From
the age of six to that of sixteen, Julia had no other
communications with Miss Emmerson than those
endearments which neither could suppress, and a
constant and assiduous attention on the part of the
aunt to the health and attire of her niece.
{fever of 1805 = New York City had suffered a
major epidemic of yellow fever in the summer of
1805; tambour-frame = a circular frame used to
hold material being embroidered}
Miss Emmerson had a brother residing in the city of
New-York, who was a man of eminence at the bar,
and who, having been educated fifty years ago,
was, from that circumstance, just so much superior
to his successors of his own sex by twenty years,
as his sisters were the losers from the some cause.
The family of Mr. Emmerson was large, and, besides
several sons, he had two daughters, one of whom
remained still unmarried in the house of her father.

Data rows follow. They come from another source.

(** ** Applying a delta *)
Lemma changed_iff {A : Type} (text : A -> string) old target v :
  v ∈ changed text old target <-> exists id, target !! id = Some v /\ (forall o, old !! id = Some o -> text o <> text v).
Proof.
  unfold changed. rewrite list_elem_of_omap. split.
  - intros ([id w] & Hin & Heq). apply elem_of_map_to_list in Hin. exists id.
    destruct (old !! id) as [o|]; [case_bool_decide|]; simplify_eq; split; naive_solver.
  - intros (id & Hv & Ho). exists (id, v). split; [by apply elem_of_map_to_list|].
    destruct (old !! id) as [o|]; [|done]. rewrite bool_decide_false; [done|]. by apply Ho.
Qed.
Definition keyed {A : Type} (key : A -> string) (m : gmap string A) : Prop := forall id v, m !! id = Some v -> key v = id.
Lemma index_keyed {A : Type} (key : A -> string) l : NoDup (key <$> l) -> keyed key (index key ∅ l).
Proof. intros Hl id v Hv. by apply index_empty in Hv as [_ ?]. Qed.
Lemma keyed_list {A : Type} (key : A -> string) m : keyed key m -> key <$> (map_to_list m).*2 = (map_to_list m).*1.
Proof.
  intros Hm. rewrite <- list_fmap_compose. apply list_fmap_ext. intros i [id v] Hi.
  apply list_elem_of_lookup_2, elem_of_map_to_list in Hi. simpl. by apply Hm.
Qed.
Lemma changed_NoDup {A : Type} (key : A -> string) text old target : keyed key target -> NoDup (key <$> changed text old target).
Proof.
  intros Ht. unfold changed. pose proof (NoDup_fst_map_to_list target) as Hnd.
  assert (forall id v, (id, v) ∈ map_to_list target -> key v = id) as Hk by (intros id v Hin; apply Ht; by apply elem_of_map_to_list).
  revert Hnd Hk. generalize (map_to_list target). intros l. induction l as [|[id v] l IH]; [constructor|].
  rewrite fmap_cons, NoDup_cons. intros [Hid Hnd] Hk. simpl.
  assert (NoDup (key <$> omap (fun '(id, v) => match old !! id with
            Some o => if bool_decide (text o = text v) then None else Some v | None => Some v end) l)) as HIH.
  { apply IH; [done|]. intros i w Hin. apply Hk. by right. }
  assert (key v ∉ key <$> omap (fun '(id, v) => match old !! id with
            Some o => if bool_decide (text o = text v) then None else Some v | None => Some v end) l) as Hfresh.
  { rewrite (Hk id v) by left. intros (w & Heq & Hw)%list_elem_of_fmap. apply list_elem_of_omap in Hw as ([j u] & Hin & Hu).
    apply Hid. apply list_elem_of_fmap. exists (j, u). split; [|done]. simpl.
    assert (u = w) as -> by (destruct (old !! j); [case_bool_decide|]; by simplify_eq). rewrite Heq. apply Hk. by right. }
  destruct (old !! id); [case_bool_decide; [done|]|]; rewrite fmap_cons; by apply NoDup_cons.
Qed.
Lemma removed_iff {A : Type} (old target : gmap string A) id :
  id ∈ removed old target <-> is_Some (old !! id) /\ target !! id = None.
Proof.
  unfold removed. rewrite list_elem_of_In, filter_In, <- list_elem_of_In, bool_decide_eq_true, list_elem_of_fmap. split.
  - intros [([j v] & -> & Hin) Hn]. apply elem_of_map_to_list in Hin. eauto.
  - intros [[v Hv] Hn]. split; [|done]. exists (id, v). split; [done|]. by apply elem_of_map_to_list.
Qed.
Lemma removed_NoDup {A : Type} (old target : gmap string A) : NoDup (removed old target).
Proof. unfold removed. apply NoDup_ListNoDup, List.NoDup_filter, NoDup_ListNoDup, NoDup_fst_map_to_list. Qed.

(** The map a delta leaves agrees with the target, value by value. *)
Definition agrees {A : Type} (key text : A -> string) (m target : gmap string A) : Prop :=
  forall id, match target !! id with
             | Some v => exists w, m !! id = Some w /\ key w = id /\ text w = text v
             | None => m !! id = None
             end.
Lemma delta_agrees {A : Type} (key text : A -> string) (old target : gmap string A) : keyed key old -> keyed key target ->
  agrees key text
    (index key (delete_all old (sort_strings (removed old target))) (sort_by (less_on key String.ltb) (changed text old target))) target.
Proof.
  intros Ho Ht id. assert (NoDup (key <$> sort_by (less_on key String.ltb) (changed text old target))) as Hnd.
  { rewrite fmap_sort_on. apply NoDup_sort_by, changed_NoDup, Ht. }
  assert (forall v, (index key (delete_all old (sort_strings (removed old target))) (sort_by (less_on key String.ltb) (changed text old target))) !! id = Some v <->
    (v ∈ changed text old target /\ key v = id) \/
    ((forall u, u ∈ changed text old target -> key u <> id) /\ ~ (is_Some (old !! id) /\ target !! id = None) /\ old !! id = Some v)) as Hm.
  { intros v. rewrite index_lookup, delete_all_lookup by done. unfold sort_strings. rewrite !elem_of_sort_by, removed_iff, list_elem_of_fmap.
    setoid_rewrite elem_of_sort_by. naive_solver. }
  destruct (target !! id) as [v|] eqn:Hv.
  - assert ((exists o, old !! id = Some o /\ text o = text v) \/ (forall o, old !! id = Some o -> text o <> text v)) as [(o & Hold & Heq)|Hno].
    { destruct (old !! id) as [o|]; [|by right]. destruct (decide (text o = text v)); naive_solver. }
    + exists o. split_and!; [|by apply Ho|done]. apply Hm. right. split_and!; [|naive_solver|done].
      intros u (i & Hu & Hd)%changed_iff Hk. assert (i = id) as -> by (rewrite <- Hk; symmetry; by apply Ht). naive_solver.
    + exists v. split_and!; [|by apply Ht|done]. apply Hm. left. split; [|by apply Ht].
      apply changed_iff. exists id. naive_solver.
  - destruct (index _ _ _ !! id) as [w|] eqn:Hw; [|done]. exfalso.
    destruct (proj1 (Hm w) eq_refl) as [[Hc Hk]|(_ & Hn & Hold)].
    + apply changed_iff in Hc as (i & Hi & _). assert (i = id) as -> by (rewrite <- Hk; symmetry; by apply Ht). congruence.
    + apply Hn. split; [eauto|done].
Qed.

Katherine Emmerson was but eighteen months the
senior of Julia Warren; but her father had adopted a
different course from that which was ordinarily
pursued with girls of her expectations. He had
married a woman of sense, and now reaped the
richest blessing of such a connexion in her ability to
superintend the education of her daughter. A
mother's care was employed to correct errors that a
mother's tenderness could only discover; and in the
place of general systems, and comprehensive
theories, was substituted the close and rigorous
watchfulness which adapted the remedy to the
disease; which studied the disposition; and which
knew the failings or merits of the pupil, and could
best tell when to reward, and how to punish.